The Basilisk X Hyperspeed is Razer's latest stab at the affordable wireless mouse market. Its big selling point is that it boasts the same wireless tech found in the Viper Ultimate and the Basilisk Ultimate—but while those mice cost $150-plus, the Basilisk X Hyperspeed is just $60.
Razer claims the technology is 25 percent faster than any other wireless tech. In practice, as I said in my Viper Ultimate Review, that translates to ultra-speedy performance and near-zero latency. No matter what I threw at the Basilisk X Hyperspeed, from shooters to strategy sims, it felt lightning quick, and I never detected delays between my clicks and what happened on screen. But does its reduced price come with important compromises?
The sensor on the mouse's base shows no signs of corner-cutting: its specs match those in the more expensive Razer Deathadder Elite, arguably the best gaming mouse on the market. You can ramp it up to 16,000 dots per inch (DPI)—the same as the pricier Logitech G502 Lightspeed, our favourite wireless gaming mouse—and Razer claims 99.4 percent sensor accuracy. That's not quite as good as the Viper Ultimate (20,000 DPI, 99.6% accuracy), but it's still impressive, and it can track up to 450 inches per second: for comparison, the G502 Lightspeed is only rated up to 400. In-game, I never noticed any hitches.
As well as connecting to your PC via a dongle, you can also hook it up via Bluetooth. That means you can connect to almost any desktop or laptop easily, and it worked quickly across every PC I tried. I'm not convinced the Bluetooth support is vital, because you can remove a section of the mouse's body to slide in the dongle, which makes it easy to transport. Plus, Bluetooth performance won't match the standard wireless connection. But I appreciate the flexibility.

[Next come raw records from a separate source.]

(** ** Names resolve to their registers *)

Definition meta_result : bvstk_profile_metadata_t :=
  Profile 2 (dp_vendor device_result) (dp_model device_result) (dp_class device_result) (dp_label device_result)
    (stored_asset (pf_register_map meta)) (stored_asset (pf_view meta))
    (rs_id_offset (resources_at (fa_count a))) (rs_ids_size (resources_at (fa_count a))) (rs_ids (resources_at (fa_count a))).

Lemma meta_id i : 0 <= i < fa_count a -> cstr (id_text meta_result i) = rid a i.
Proof.
  intros Hi. unfold id_text, meta_result. cbn [pf_id_offset pf_ids rs_id_offset rs_ids resources_at]. unfold ids_buffer.
  rewrite offsets_at by lia. apply id_at_offset; lia.
Qed.

Lemma lookup_ok r : 0 <= r < fa_count a -> profile_lookup (Some (resource_name a r)) meta_result (fa_count a) = Some r.
Proof.
  intros Hr. unfold profile_lookup. rewrite resource_name_eq by done.
  pose proof (id_word_plain _ (wr_ids a W r Hr)) as Hp. destruct (wr_ids a W r Hr) as (Hl & _).
  rewrite text_plain by done. apply for_find_Some. split; [lia|].
  assert (forall k, 0 <= k < fa_count a -> streq (rid a r) (id_text meta_result k) = bool_decide (rid a r = rid a k)) as Hs.
  { intros k Hk. unfold streq. rewrite meta_id by done. by rewrite (plain_clean _ Hp). }
  rewrite Hs by lia. split; [by apply bool_decide_eq_true|]. intros j Hj. rewrite Hs by lia. apply bool_decide_eq_false.
  intros He. pose proof (wr_distinct a W r j ltac:(lia) ltac:(lia) He). lia.
Qed.

(** The registers already listed are marked. *)
Definition marks (seen : list bool) (l : list Z) : Prop :=
  alen seen = 256 /\ forall r, 0 <= r < 256 -> seen.[r] = bool_decide (r ∈ l).

Lemma marks_nil : marks (fill 256 false) [].
Proof.
  split; [done|]. intros r Hr. rewrite aget_fill by lia. symmetry. apply bool_decide_eq_false. apply not_elem_of_nil.
Qed.

Lemma marks_snoc seen l r : marks seen l -> 0 <= r < 256 -> marks (seen.[r <- true]) (l ++ [r]).
Proof.
  intros [Hl Hm] Hr. split; [by rewrite alen_aset|]. intros k Hk. destruct (decide (k = r)) as [->|Hne].
  - rewrite aget_aset_eq by lia. symmetry. apply bool_decide_eq_true. apply elem_of_app. right. apply list_elem_of_singleton. done.
  - rewrite aget_aset_ne by lia. rewrite Hm by lia. apply bool_decide_ext.
    rewrite elem_of_app, list_elem_of_singleton. split; [by left|]. by intros [|].
Qed.

Lemma marks_fresh seen (done_ todo : list Z) r :
  marks seen done_ -> 0 <= r < 256 -> NoDup (done_ ++ r :: todo) -> seen.[r] = false.
Proof.
  intros [_ Hm] Hr Hnd. rewrite Hm by done. apply bool_decide_eq_false. intros Hin.
  apply NoDup_app in Hnd as (_ & Hd & _). by apply (Hd r Hin), elem_of_cons; left.
Qed.

Lemma fold_autopoll todo done_ seen :
  Forall (fun r => 0 <= r < fa_count a) todo -> NoDup (done_ ++ todo) -> alen (done_ ++ todo) <= 32 -> marks seen done_ ->
  exists seen', fold_items (parse_autopoll_entry meta_result (fa_count a)) (resource_name a <$> todo) (seen, done_) =
    inl (seen', done_ ++ todo).
Proof.
  pose proof count_le as Hcl.
  intros Hr. revert done_ seen. induction Hr as [|r todo Hr Htodo IH]; intros done_ seen Hnd Hlen Hm.
  { cbn. rewrite app_nil_r. by exists seen. }
  cbn [fmap list_fmap fold_items parse_autopoll_entry]. rewrite lookup_ok by done.
  rewrite (marks_fresh seen done_ todo r Hm ltac:(lia) Hnd). rewrite alen_app, alen_cons in Hlen. pose proof (alen_nonneg todo).
  rewrite (proj2 (Z.leb_gt _ _)) by lia. cbn [orb]. rewrite u8_id by lia.
  destruct (IH (done_ ++ [r]) (seen.[r <- true])) as [seen' Hs].
  - by rewrite <- app_assoc.
  - rewrite <- app_assoc. cbn [app]. rewrite alen_app, alen_cons. lia.
  - apply marks_snoc; [done|lia].
  - exists seen'. rewrite Hs. by rewrite <- app_assoc.
Qed.

Lemma parse_autopoll_ok :
  fa_mdio a = true ->
  parse_autopoll ((op_options options_result).[3]) meta_result (fa_count a) = inl (fa_autopoll a).
Proof.
  intros Hm. destruct (wr_autopoll a W) as (Hr & Hnd & Hl). unfold options_result. rewrite Hm. cbn [op_options]. get_views.
  unfold parse_autopoll, spaced_list. rewrite for_items_arr; [|constructor|apply blank_space|constructor|].
  2: { apply Forall_fmap. eapply Forall_impl; [exact Hr|]. intros r Hr'. by apply resource_name_json. }
  destruct (fold_autopoll (fa_autopoll a) [] (fill 256 false) Hr Hnd Hl marks_nil) as [seen' ->]. done.
Qed.

(** ** Policy and rules *)

Definition active_rules : list (Z * Z * Z) := if fa_black a then fa_black_rules a else fa_white a.
Definition inactive_rules : list (Z * Z * Z) := if fa_black a then fa_white a else fa_black_rules a.
Definition rules_view (l : list (Z * Z * Z)) : view_t := Some (spaced_list (rule_text a <$> l)).

Lemma parse_policy_ok :
  parse_policy (Some (policy_text a)) =
  inl (PolicyPart (fa_black a) (rules_view (fa_white a)) (rules_view (fa_black_rules a))).
Proof.
  destruct (wr_rules a W) as [Hw Hb]. unfold parse_policy, policy_text.
  assert (forall l, Forall (rule_ok a) l -> json_text 15 (spaced_list (rule_text a <$> l))) as Hj.
  { intros l Hl. apply (mono_15 3); [lia|]. by apply rules_json. }
  assert (forall b : bool, json_text 15 (quote (if b then lit "blacklist" else lit "whitelist"))) as Hm
    by (intros b; destruct b; by apply literal_json).
  rewrite fields_policy.
  - get_views. rewrite fields_read_policy; [|by apply literal_json|apply empty_list_json]. get_views.
    change (equal (Some (quote (lit "blacklist"))) (lit "blacklist")) with true.
    change (empty_array (Some (lit "[]"))) with true. cbn [negb orb empty_array].
    rewrite fields_write_policy; [|apply Hm|destruct (fa_black a); by apply Hj|destruct (fa_black a); by apply Hj]. get_views.
    unfold rules_view. destruct (fa_black a); [reflexivity|].
    change (equal (Some (quote (lit "whitelist"))) (lit "blacklist")) with false.
    change (equal (Some (quote (lit "whitelist"))) (lit "whitelist")) with true. reflexivity.
  - apply (mono_15 2); [lia|]. apply read_policy_json.
  - apply (mono_15 4); [lia|].
    apply (spaced_json 3 [lit "mode"; lit "rules"; lit "inactive_rules"]
      [_; spaced_list (rule_text a <$> active_rules); spaced_list (rule_text a <$> inactive_rules)]);
      [by apply (bool_decide_unpack _)|done|].
    repeat first [apply Forall_nil_2|apply Forall_cons_2]; [|unfold active_rules|unfold inactive_rules]; destruct (fa_black a);
      try (by apply literal_json); by apply rules_json.
Qed.

Definition options_max : Z := op_max_value_code options_result.

Lemma options_max_i2c : fa_mdio a = false -> options_max = fa_max_value_code a.
Proof. intros Hm. unfold options_max, options_result. by rewrite Hm. Qed.

Lemma parse_rule_ok r (rules : list (Z * Z * Z)) :
  rule_ok a r -> alen rules < (if fa_mdio a then 64 else 256) ->
  parse_rule (fa_mdio a) options_max meta_result (fa_count a) (rule_text a r) rules = inl (rules ++ [r]).
Proof.
  destruct r as [[reg val] mask]. intros (Hreg & Hval & Hmask) Hl. pose proof (wr_max_value a W). pose proof count_le.
  assert (0 <= val <= maximum_of a /\ 0 <= mask <= maximum_of a) as [Hv Hm] by (unfold maximum_of; destruct (fa_mdio a); lia).
  unfold parse_rule. change I2C_CFG_RULES_MAX with 256. change MDIO_CFG_RULES_MAX with 64.
  rewrite (proj2 (Z.leb_gt _ _)) by (destruct (fa_mdio a); lia). unfold rule_text.
  rewrite fields_rule.
  - get_views. rewrite lookup_ok by done.
    rewrite fields_match; [|by apply hex_field_json|by apply hex_field_json]. get_views. cbn [present orb].
    fold (maximum_of a). rewrite !hex_field_read by done.
    destruct (fa_mdio a) eqn:Em; unfold maximum_of in *; rewrite Em in *.
    + rewrite u8_id, !u16_id by lia. done.
    + subst mask. cbn [negb Z.eqb Pos.eqb]. rewrite options_max_i2c by done. rewrite (proj2 (Z.ltb_ge _ _)) by lia.
      rewrite !u8_id by lia. done.
  - by apply resource_name_json.
  - apply (mono_15 1); [lia|].
    apply (spaced_json 0 [lit "value"; lit "mask"] [_; _]); [by apply (bool_decide_unpack _)|done|].
    repeat first [apply Forall_nil_2|apply Forall_cons_2]; by apply hex_field_json.
Qed.

Lemma parse_rules_ok l :
  Forall (rule_ok a) l -> alen l <= (if fa_mdio a then 64 else 256) ->
  parse_rules (fa_mdio a) options_max meta_result (fa_count a) (rules_view l) = inl l.
Proof.
  intros Hl Hlen. unfold parse_rules, rules_view, spaced_list. rewrite for_items_arr; [|constructor|apply blank_space|constructor|].
  2: { apply Forall_fmap. eapply Forall_impl; [exact Hl|]. intros r Hr. apply (json_text_mono 2); [lia|]. by apply rule_json. }
  assert (forall done_ todo, Forall (rule_ok a) todo -> alen (done_ ++ todo) <= (if fa_mdio a then 64 else 256) ->
    fold_items (parse_rule (fa_mdio a) options_max meta_result (fa_count a)) (rule_text a <$> todo) done_ = inl (done_ ++ todo)) as H;
    [|by apply (H [])].
  intros done_ todo Htodo. revert done_. induction Htodo as [|r todo Hr _ IH]; intros done_ Hd; [by rewrite app_nil_r|].
  rewrite alen_app in Hd. assert (alen (r :: todo) = 1 + alen todo) as Hc by (unfold alen; cbn; lia).
  pose proof (alen_nonneg todo). cbn [fmap list_fmap fold_items]. rewrite parse_rule_ok by (done || lia).
  rewrite IH; [by rewrite <- app_assoc|]. rewrite <- app_assoc, alen_app. cbn [app]. lia.
Qed.

(** ** Seeds and the rest *)

Definition seeds : list (Z * Z) := effective_seeds (fa_mdio a) (fa_settings a).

I can't complain about the battery life, either. On just a single AA battery, Razer claims it will last 285 hours. Even if you use it eight hours a day, that means it will last well over a month. I didn't have long enough to verify that, but during a week I barely made a dent in it, according to the battery indicator in Razer's Synapse software. To save extra juice, you can change how quickly it falls asleep when left idle, and it always woke up as soon as I moved it.
Top marks for tech, then, and the Basilisk X Hyperspeed doesn't look too shabby either. The deep, swooping thumb rest and the pointy ends of the left and right click are a tad extravagant, but I like its mean, sharp angles, and the plain black finish—with the occasional streak of gloss—stops it becoming obnoxious.
It feels comfortable in the hand. The grippy thumb rest never rubbed during long sessions, and the coating on the rest of the mouse stops it slipping in your palm. My outer two fingers rested naturally on the outside bulge of the mouse, itself covered with the same surface as the thumb rest, which meant I never had to think about where my hand was sitting (a problem I had with the symmetrical, ambidextrous Viper Ultimate).
The scroll wheel is tuned perfectly: it's never stiff, but you can still feel the individual clicks as you turn it, so you always know if you've applied enough pressure. The mouse buttons—two primary, plus two programmable on the side—feel reassuringly sturdy when you press them. One of my few gripes with the Viper Ultimate was that the buttons felt thin and flimsy: these buttons are thicker, and they even sound less tinny.
However, they do tend to move laterally at the slightest sideways pressure. By prodding them gently you can really make them tilt, which makes me question how long they'll last. Also, whenever I picked the mouse up and moved it around, the scroll wheel area rattled. It wasn't loose at all (unlike the mouse buttons, I couldn't wiggle it side-to-side), so I couldn't tell what was making the noise, but it made the mouse feel a bit cheap.
The lack of customisation might put some people off, too. It only has two programmable side buttons, which is less than, say, the Logitech G604 Lightspeed, another wireless mouse in the same price bracket. Personally, I don't ever use more than two extra mouse buttons, but it'll be a dealbreaker for some.
The mouse also lacks RGB lighting: With a lot of Razer's mice you can choose the colour and effect of the light-up Razer logo, but there's no light to speak of here. You can switch the DPI between five custom levels by hitting a button near the scroll wheel, but there's no colour indicator to let you know your current setting. Instead, you have to rely on Razer's Synapse tech, which pops up every time you switch sensitivity. If you're not running Synapse on your PC, you'll just have to guess.
And despite how pleased I am with the wireless tech, it once lost connectivity altogether. It only took me 10 seconds or so to reconnect—I turned the mouse off and on, then removed and inserted the dongle, and all was fine—but at the wrong moment it would've been really frustrating. Still, it only happened once in a week, so I wouldn't think it's a systemic problem.
On balance, none of these shortcomings stop me recommending the Razer Basilisk X Hyperspeed. It's impressive where it matters most: performance, comfort, and battery life. The build quality in some areas feels less than premium, and it's a shame you can't customize it as much as other mice, but you won't find wireless tech and a sensor this snappy for less than $60 anywhere else.